At the heart of the case is defamation, which is always a heavy lift.

But they do like Musk’s odds in making Media Matters’ life a living hell if the suit survives the inevitable motion to dismiss.

Media Matters during discovery could be forced to make significant disclosures on its reporting process and the sources of its funding.

And if Musk wins — the case is being heard in Texas — you can certainly see him seeking a Hulk Hogan/Gawker-type settlement to put Media Matters out of business once and for all.

I qualify all that with the word “if” because I have no way of knowing whether what’s in the lawsuit isn’t just some hyped version of the truth.

Also, Musk and X aren’t explicitly denying that MMA found Nazi content next to those ads, just that you have to go out of your way to find it.

The slander is in Media Matters suggesting the typical user experience on X is a far-right hellscape.

Media Matters for America didn’t return my call and email for comment.

Since the filing, its president, Angelo Carusone, said the case is “frivolous” and “meant to bully X’s critics into silence.

Media Matters stands behind its reporting and looks forward to winning in court.”

But here’s where things get dicey for the organization.

Musk’s lawyers know they are on the hook for filing a frivolous lawsuit.

And where is MMA’s rebuttal to Musk’s main point: that it created the user experience it’s deploring?

Carusone hasn’t said, at least not yet.

Likewise, he’s been silent about any description of MMA’s methodology about how it came to its conclusion that Musk’s “X has been placing ads for Apple, Bravo, IBM, Oracle and Xfinity next to pro-Nazi content.”

All major news organizations rely upon libel lawyers and the ones I know (I’ve been libel-edited hundreds of times) would demand a CYA (cover your behind) disclosure on how such an explosive conclusion was reached.

Plus, MMA isn’t some neutral observer.

It’s going after Musk like it does other outlets it considers deviant (i.e., non-woke and conservative), looking to gin up bad press that leads to ad boycotts as its “research” gets pushed through to fellow travelers in the mainstream media.

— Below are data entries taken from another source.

(** * Policy-sandbox: the policy-to-outcome calculation of [app.py]

    Shallow embedding of the computational part of [app.py] (the population
    table, the tax columns, the UBI allocation, disposable income and the
    inequality proxy).  The Streamlit widgets only supply the five policy
    levers; they are modelled as the record [params].

    Modelling choices:
    - Python/NumPy floats are modelled as exact rationals [Q]; Python ints
      (the population counts, the UBI amount coming from an integer slider,
      the UBI cost) as [Z].
    - A pandas DataFrame is a list of rows; a column assignment is a [map]
      over the rows, [cumsum] a prefix scan, [sum] a fold.
    - Python exceptions are the constructors of [py_error]; a computation
      that may raise returns [res A]. *)

From Stdlib Require Import String QArith Qround List Sorted Permutation Lia Lqa ZArith.
Import ListNotations.
Open Scope Q_scope.

(** ** Exceptions and the result type *)

Inductive py_error : Type :=
| KeyError (key : string)
| IndexError.

Inductive res (A : Type) : Type :=
| Ok (a : A)
| Err (e : py_error).
Arguments Ok {A} a.
Arguments Err {A} e.

Definition bind {A B} (m : res A) (k : A -> res B) : res B :=
  match m with Ok a => k a | Err e => Err e end.

Notation "x <- m ;; k" := (bind m (fun x => k))
  (at level 61, m at next level, right associativity).

(** ** The toy economy (lines 16-23) *)

Record income_group : Type := mk_group {
  name : string;
  pop_share : Q;
  g_avg_income : Q;
  g_mpc : Q
}.

Definition INCOME_GROUPS : list income_group := [
  mk_group "Low"          (30 # 100) 20000  (95 # 100);
  mk_group "Lower-Middle" (40 # 100) 40000  (85 # 100);
  mk_group "Upper-Middle" (20 # 100) 80000  (75 # 100);
  mk_group "High"         (10 # 100) 200000 (60 # 100)
].

Definition TOTAL_POP : Z := 100000.

(** ** The policy levers (lines 30-39), already divided by 100 *)

Record params : Type := mk_params {
  vat_rate : Q;
  luxury_tax_rate : Q;
  income_tax_rate : Q;
  ubi_monthly : Z;
  ubi_target : string
}.

(** ** The population table (lines 48-84) *)

(** Python's [int] on a float truncates toward zero. *)
Definition py_int (x : Q) : Z := Z.quot (Qnum x) (Zpos (Qden x)).

Record base_row : Type := mk_base {
  group : string;
  group_pop : Z;
  avg_income : Q;
  mpc : Q;
  basic_cons : Q;
  luxury_cons : Q
}.

(** The consumption split of lines 63-70. *)
Definition consumption_split (nm : string) : Q * Q :=
  if String.eqb nm "Low" then (98 # 100, 2 # 100)
  else if String.eqb nm "Lower-Middle" then (95 # 100, 5 # 100)
  else if String.eqb nm "Upper-Middle" then (90 # 100, 10 # 100)
  else (80 # 100, 20 # 100).

Definition build_row (g : income_group) : base_row :=
  let group_pop := py_int (inject_Z TOTAL_POP * pop_share g) in
  let income := g_avg_income g in
  let consumption := income * g_mpc g in
  let '(basic_share, luxury_share) := consumption_split (name g) in
  mk_base (name g) group_pop income (g_mpc g)
          (consumption * basic_share) (consumption * luxury_share).

(** ** Tax columns (lines 89-102) *)

Record tax_cols : Type := mk_tax {
  vat_tax_per_person : Q;
  lux_tax_per_person : Q;
  income_tax_per_person : Q;
  total_tax_per_person : Q;
  total_tax_group : Q
}.

Definition tax_columns (p : params) (b : base_row) : tax_cols :=
  let vat := vat_rate p * (basic_cons b + luxury_cons b) in
  let lux := luxury_tax_rate p * luxury_cons b in
  let inc := income_tax_rate p * avg_income b in
  let tot := vat + lux + inc in
  mk_tax vat lux inc tot (tot * inject_Z (group_pop b)).

Definition sumQ (l : list Q) : Q := fold_left Qplus l 0.
Definition sumZ (l : list Z) : Z := fold_left Z.add l 0%Z.

(** ** Sorting by [avg_income] (line 108)

    [sort_values] is modelled as a stable insertion sort on the key; the
    reference data has pairwise distinct incomes, so every sorting
    algorithm yields the same order on it. *)

Section Sort.
Context {A : Type} (key : A -> Q).

Fixpoint insert_by (x : A) (l : list A) : list A :=
  match l with
  | [] => [x]
  | y :: t => if Qle_bool (key x) (key y) then x :: y :: t
              else y :: insert_by x t
  end.

Fixpoint sort_by (l : list A) : list A :=
  match l with
  | [] => []
  | x :: t => insert_by x (sort_by t)
  end.
End Sort.

Definition df_key (r : base_row * tax_cols) : Q := avg_income (fst r).

(** ** Cumulative population (lines 109-110) *)

Fixpoint cumsum_from (acc : Z) (l : list Z) : list Z :=
  match l with
  | [] => []
  | x :: t => (acc + x)%Z :: cumsum_from (acc + x) t
  end.

Definition cumsum (l : list Z) : list Z := cumsum_from 0 l.

(** ** UBI eligibility (lines 112-117)

    The [if/elif] chain has no [else]: for any other target the column
    [ubi_eligible] is never assigned ([None]). *)
Definition eligibility_rule (target : string) : option (Q -> bool) :=
  if String.eqb target "Everyone" then Some (fun _ => true)
  else if String.eqb target "Bottom 50% income" then Some (fun s => Qle_bool s 0.50)
  else if String.eqb target "Bottom 20% income" then Some (fun s => Qle_bool s 0.20)
  else None.

(** Reading the column [df["ubi_eligible"]] (line 119). *)
Definition read_eligible_column (c : option (Q -> bool)) : res (Q -> bool) :=
  match c with
  | Some rule => Ok rule
  | None => Err (KeyError "ubi_eligible")
  end.

Record ubi_cols : Type := mk_ubi {
  cum_pop : Z;
  cum_pop_share : Q;
  ubi_eligible : bool;
  ubi_per_person : Q;
  disposable_income_per_person : Q
}.

Record row : Type := mk_row {
  base : base_row;
  taxes : tax_cols;
  ubi : ubi_cols
}.

Definition cum_pop_share_of (c : Z) : Q := inject_Z c / inject_Z TOTAL_POP.

(** Columns of lines 109-110, 112-117, 129 and 131-137 for one row. *)
Definition ubi_columns (rule : Q -> bool) (annual : Z)
    (r : base_row * tax_cols) (c : Z) : row :=
  let '(b, t) := r in
  let share := cum_pop_share_of c in
  let elig := rule share in
  let upp := if elig then inject_Z annual else 0 in
  let disp := avg_income b - income_tax_per_person t - vat_tax_per_person t
              - lux_tax_per_person t + upp in
  mk_row b t (mk_ubi c share elig upp disp).

Definition eligible_pop (r : row) : Z :=
  if ubi_eligible (ubi r) then group_pop (base r) else 0%Z.

(** [df.iloc[0]] and [df.iloc[-1]]. *)
Definition iloc_first (l : list row) : res row :=
  match l with [] => Err IndexError | x :: _ => Ok x end.
Definition iloc_last (l : list row) : res row :=
  match rev l with [] => Err IndexError | x :: _ => Ok x end.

You could see how a judge might not like how Media Matters allegedly started backward in its reporting, as X says, to produce its conclusion.

That’s when you start chipping away at the hurdles for committing libel, showing that Media Matters has an ax to grind that is so big, it recklessly disregarded the truth, my lawyer sources say.

Yes, the odds are that Musk is likely to lose his case in the long run, my sources say.

Media Matters has funding to match Musk’s $200 billion-plus in net worth (aka ­George Soros money).

But as my legal sources point out, the case could be costly on many levels, totally exposing Media Matters’ potentially unethical methods to achieving its left-wing political agenda, and the idiocy of mainstream reporters for blindly following its “reporting.”